Problem >> A stretch of the entries below is to be set down exactly, running from the line with "destruct (tResources k path j), (tResources" through the line with "destruct (g l)", both included, and no other line.

[Start of section]

Section Respects.
Context `{ConverterOnWire}.
Implicit Types (j : json) (l : list json).

Lemma respects_intro {A} (f : M json A) :
  (∀ j, (f (plain j)).1 = (f j).1 ∧ on_wire (f (plain j)).2 (f j).2) → respects f.
Proof.
  intros Hf j j' Hj. unfold on_wire in Hj. destruct (Hf j) as [E1 E2]. destruct (Hf j') as [E1' E2'].
  rewrite Hj in E1, E2. split; [by rewrite <- E1|]. rewrite <- E2. by rewrite E2'.
Qed.

Lemma respects_ret {A} (a : A) : respects (mret a : M json A).
Proof. by intros j j' Hj. Qed.

Lemma respects_bind {A B} (f : M json A) (k : A → M json B) :
  respects f → (∀ a, respects (k a)) → respects (f ≫= k).
Proof.
  intros Hf Hk j j' Hj. destruct (Hf j j' Hj) as [E Hj1]. unfold mbind, M_bind.
  destruct (f j) as [[a|] j1], (f j') as [[a'|] j1']; simpl in *; simplify_eq; [by apply Hk|done].
Qed.

Lemma respects_rbind {A B} (f : M json (result A)) (k : A → M json (result B)) :
  respects f → (∀ a, respects (k a)) → respects (let! a := f in k a).
Proof. intros Hf Hk. apply respects_bind; [done|]. intros [a|e]; [apply Hk|apply respects_ret]. Qed.

Lemma respects_each {A} (xs : list A) (k : A → M json (result unit)) :
  (∀ x, respects (k x)) → respects (each_res xs k).
Proof. intros Hk. induction xs as [|x xs IH]; simpl; [apply respects_ret|]. by apply respects_rbind. Qed.

Lemma respects_for_all {A} (xs : list A) (k : A → M json unit) :
  (∀ x, respects (k x)) → respects (for_all xs k).
Proof.
  intros Hk. induction xs as [|x xs IH]; simpl; [apply respects_ret|]. by apply respects_bind.
Qed.

Lemma respects_lift {A} p (f : M json A) : respects f → respects (lift_at p f).
Proof.
  intros Hf j j' Hj. unfold lift_at. pose proof (jget_plain p j) as E. pose proof (jget_plain p j') as E'.
  unfold on_wire in Hj. rewrite Hj, E' in E.
  destruct (jget p j) as [x|], (jget p j') as [x'|]; simplify_eq/=; [|done].
  destruct (Hf x x') as [Ef Hx]; [done|]. destruct (f x), (f x'). split; [done|]. simpl in *.
  unfold on_wire in *. rewrite !jput_plain. congruence.
Qed.

Lemma blocked_plain seen ps j : blocked seen ps (plain j) = blocked seen ps j.
Proof.
  revert seen j. induction ps as [|p ps IH]; intros seen j; [done|]. destruct j as [| | | | | |m]; try done. simpl.
  fold (norm_fields m). rewrite aget_norm. destruct (aget p m) as [[]|]; try done. simpl. apply (IH _ (JObj m0)).
Qed.

Lemma write_error_plain path j : write_error path (plain j) = write_error path j.
Proof.
  unfold write_error. rewrite nested_plain, blocked_plain.
  by destruct (NestedFieldNoCopy j (path_init path)) as [[]| |].
Qed.

Lemma tsetSlice_wire t l l' path j j' :
  on_wires l l' → on_wire j j' → prod_relation eq on_wire (tsetSlice t l path j) (tsetSlice t l' path j').
Proof.
  intros Hl Hj. unfold tsetSlice. destruct path as [|k path]; [done|].
  pose proof (write_error_plain (k :: path) j) as E. rewrite Hj, write_error_plain in E. rewrite E.
  destruct (write_error (k :: path) j); [done|]. split; [done|]. cbn [snd].
  unfold on_wire at 1. etrans; [apply jwrite_plain|]. etrans; [|symmetry; apply jwrite_plain].
  unfold on_wires, on_wire in *. cbn [plain]. by rewrite Hj, (Hl : map plain l = _).
Qed.

Lemma tconvert_items_plain k l :
  tconvert_items k (plain <$> l) = nested_map (fmap plain) (tconvert_items k l).
Proof.
  induction l as [|x l IH]; [done|]. csimpl. destruct x as [| | | | | |m]; try done.
  pose proof (from_unstructured_plain k (JObj m)) as E. simpl in E. simpl. rewrite E.
  destruct (from_unstructured k (JObj m)); [done|]. rewrite IH. by destruct (tconvert_items k l).
Qed.

Lemma tResources_plain k path j :
  tResources k path (plain j) = nested_map (fmap plain) (tResources k path j).
Proof.
  unfold tResources. rewrite nested_plain. destruct (NestedFieldNoCopy j path) as [x| |]; [|done..].
  destruct x as [| | | | |t l|]; try done. simpl. apply tconvert_items_plain.
Qed.

(** The resources at a path of two trees. *)
Lemma tlist_plain k path j : tlist k path (plain j) = option_map (fmap plain) (tlist k path j).
Proof. unfold tlist. rewrite tResources_plain. by destruct (tResources k path j). Qed.

Lemma tResources_wire k path j j' :
  on_wire j j' → match tResources k path j, tResources k path j' with
                 | Found l, Found l' => on_wires l l'
                 | NotFound, NotFound => True
                 | NErr e, NErr e' => e = e'
                 | _, _ => False
                 end.
Proof.
  intros Hj. pose proof (tResources_plain k path j) as E. rewrite Hj, tResources_plain in E.
  destruct (tResources k path j), (tResources k path j'); simplify_eq/=; [by symmetry|done..].
Qed.

Lemma tupdate_respects k path ty init (g : list json → option (list json)) :
  (∀ l : list json, g (plain <$> l) = option_map (fmap plain) (g l)) → respects (tupdate k path ty init g).
Proof.
  intros Hg j j' Hj. unfold tupdate. pose proof (tResources_wire k path j j' Hj) as Hr.
  destruct (tResources k path j) as [l| |], (tResources k path j') as [l'| |]; try done.
  - pose proof (Hg l) as E. rewrite Hr, Hg in E.
    destruct (g l) as [l1|], (g l') as [l2|]; simplify_eq/=; [|done].
    assert (length l1 = length l2) as -> by (apply (f_equal length) in E; by rewrite !length_fmap in E).
    by apply tsetSlice_wire.
  - destruct init; [by apply tsetSlice_wire|done].
  - by subst.
Qed.

Lemma remove_first_plain p l :
  (∀ x, p (plain x) = p x) → remove_first p (plain <$> l) = option_map (fmap plain) (remove_first p l).
Proof.
  intros Hp. induction l as [|x l IH]; [done|]. csimpl. rewrite Hp, IH. destruct (p x); [done|].
  by destruct (remove_first p l).
Qed.

Lemma replace_or_append_plain p u l :
  (∀ x, p (plain x) = p x) → plain u = u →
  replace_or_append p u (plain <$> l) = plain <$> replace_or_append p u l.
Proof.
  intros Hp Hu. unfold replace_or_append.
  assert (existsb p (plain <$> l) = existsb p l) as ->
    by (induction l as [|x l IH]; [done|]; csimpl; by rewrite Hp, IH).
  assert (map (λ x, if p x then u else x) (plain <$> l) = plain <$> map (λ x, if p x then u else x) l) as ->.
  { induction l as [|x l IH]; [done|]. csimpl. rewrite Hp, IH. by destruct (p x); rewrite ?Hu. }
  destruct (existsb p l); [done|]. by rewrite fmap_app, <- Hu at 1.
Qed.

Lemma tremove_respects k path p : (∀ x, p (plain x) = p x) → respects (tremove k path p).
Proof. intros Hp. apply tupdate_respects. intros l. by apply remove_first_plain. Qed.
Lemma tput_respects k path p u :
  (∀ x, p (plain x) = p x) → plain u = u → respects (tput k path p u).
Proof. intros Hp Hu. apply tupdate_respects. intros l. simpl. f_equal. by apply replace_or_append_plain. Qed.
Lemma tappend_respects k path us : plain <$> us = us → respects (tappend k path us).
Proof. intros Hu. apply tupdate_respects. intros l. simpl. by rewrite fmap_app, Hu. Qed.

Lemma tmount_is_plain name x : tmount_is name (plain x) = tmount_is name x.
Proof. unfold tmount_is. by rewrite from_unstructured_plain, tfield_plain. Qed.

Lemma tfind_root_plain l : tfind_root (plain <$> l) = tfind_root l.
Proof.
  induction l as [|x l IH]; [done|]. csimpl. by rewrite from_unstructured_plain, !tfield_plain, IH.
Qed.

Lemma tMountPath_respects path name : respects (tMountPath path name).
Proof.
  intros j j' Hj. unfold tMountPath, rbind, mbind, M_bind, mget, mret, M_ret. simpl.
  pose proof (tResources_wire KEnvVar path j j' Hj) as Hr.
  destruct (tResources KEnvVar path j) as [l| |], (tResources KEnvVar path j') as [l'| |]; try done.
  - pose proof (tfind_root_plain l) as E. rewrite Hr, tfind_root_plain in E. rewrite E.
    destruct (tfind_root l); [done|].
    pose proof (tsetSlice_wire SliceMap (l ++ [root_env]) (l' ++ [root_env]) path j j') as [Es Hs];
      [unfold on_wires in *; rewrite !fmap_app; congruence|done|].
    destruct (tsetSlice _ (l ++ _) _ _) as [[[]|] ?], (tsetSlice _ (l' ++ _) _ _) as [[[]|] ?]; by simplify_eq/=.
  - pose proof (tsetSlice_wire SliceMap [root_env] [root_env] path j j' eq_refl Hj) as [Es Hs].
    destruct (tsetSlice _ _ _ j) as [[[]|] ?], (tsetSlice _ _ _ j') as [[[]|] ?]; by simplify_eq/=.
  - by subst.
Qed.

Lemma EnvVar_plain e : plain (EnvVar_json e) = EnvVar_json e.
Proof.
  unfold EnvVar_json, omitempty. destruct (String.eqb _ _), (ev_secretKeyRef e) as [[name key]|]; simpl; try done;
    by destruct (String.eqb _ _).
Qed.
Lemma Volume_plain v : plain (Volume_json v) = Volume_json v.
Proof. unfold Volume_json, omitempty. by destruct (String.eqb _ _). Qed.
Lemma EnvFrom_plain e : plain (EnvFromSource_json e) = EnvFromSource_json e.
Proof. unfold EnvFromSource_json, omitempty. by destruct (String.eqb _ _). Qed.

Lemma tfiles_container_respects name c : respects (tfiles_container name c).
Proof.
  apply respects_rbind; [apply tMountPath_respects|].
  intros mp. apply tput_respects; [|done]. intros x. by rewrite tfield_plain.
Qed.

(** The three handlers, on a pod. *)
Lemma tfiles_pod_respects name secretName volumes cs : respects (tfiles_pod name secretName volumes cs).
Proof.
  apply respects_rbind.
  - apply tput_respects; [apply tname_is_plain|apply Volume_plain].
  - intros _. apply respects_each. intros pc. apply respects_lift, tfiles_container_respects.
Qed.

Lemma tenv_pod_respects asFiles secretName vars volumes cs :
  respects (tenv_pod asFiles secretName vars volumes cs).
Proof.
  apply respects_each. intros pc. apply respects_lift, respects_rbind.
  - destruct asFiles; [apply respects_ret|]. unfold tAddEnvFromVar.
    destruct (wc_envFrom pc.2) as [|k path]; [apply respects_ret|]. apply respects_bind.
    + apply tremove_respects, tstring_at_is_plain.
    + intros _. apply tappend_respects. cbn [fmap list_fmap]. f_equal. apply EnvFrom_plain.
  - intros _. apply respects_bind.
    + apply respects_for_all. intros v. apply respects_bind; [|intros ?; apply respects_ret].
      apply tremove_respects, tstring_at_is_plain.
    + intros _. apply tappend_respects. rewrite <- list_fmap_compose. apply list_fmap_ext.
      intros _ v _. apply EnvVar_plain.
Qed.

Lemma tclean_pod_respects name secretName names volumes cs :
  respects (tclean_pod name secretName names volumes cs).
Proof.
  apply respects_rbind; [apply tremove_respects, tstring_at_is_plain|]. intros _.
  apply respects_each. intros pc. apply respects_lift, respects_rbind.
  - apply respects_each. intros v. apply tremove_respects, tstring_at_is_plain.
  - intros _. apply respects_rbind; [apply tremove_respects, tstring_at_is_plain|].
    intros _. apply tremove_respects, tmount_is_plain.
Qed.
End Respects.

Lemma respects_ret_ok {A} (f : M json A) j j' a j1 :
  respects f → on_wire j' j → f j = (Ret a, j1) → ∃ j1', f j' = (Ret a, j1') ∧ on_wire j1' j1.
Proof.
  intros Hf Hj E. destruct (Hf j' j Hj) as [E1 E2]. rewrite E in E1, E2. simpl in *.
  destruct (f j') as [o j1']. simpl in *. subst. eauto.
Qed.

[End of section]

Reply >>
  destruct (tResources k path j), (tResources k path j'); simplify_eq/=; [by symmetry|done..].
Qed.

Lemma tupdate_respects k path ty init (g : list json → option (list json)) :
  (∀ l : list json, g (plain <$> l) = option_map (fmap plain) (g l)) → respects (tupdate k path ty init g).
Proof.
  intros Hg j j' Hj. unfold tupdate. pose proof (tResources_wire k path j j' Hj) as Hr.
  destruct (tResources k path j) as [l| |], (tResources k path j') as [l'| |]; try done.
  - pose proof (Hg l) as E. rewrite Hr, Hg in E.
    destruct (g l) as [l1|], (g l') as [l2|]; simplify_eq/=; [|done].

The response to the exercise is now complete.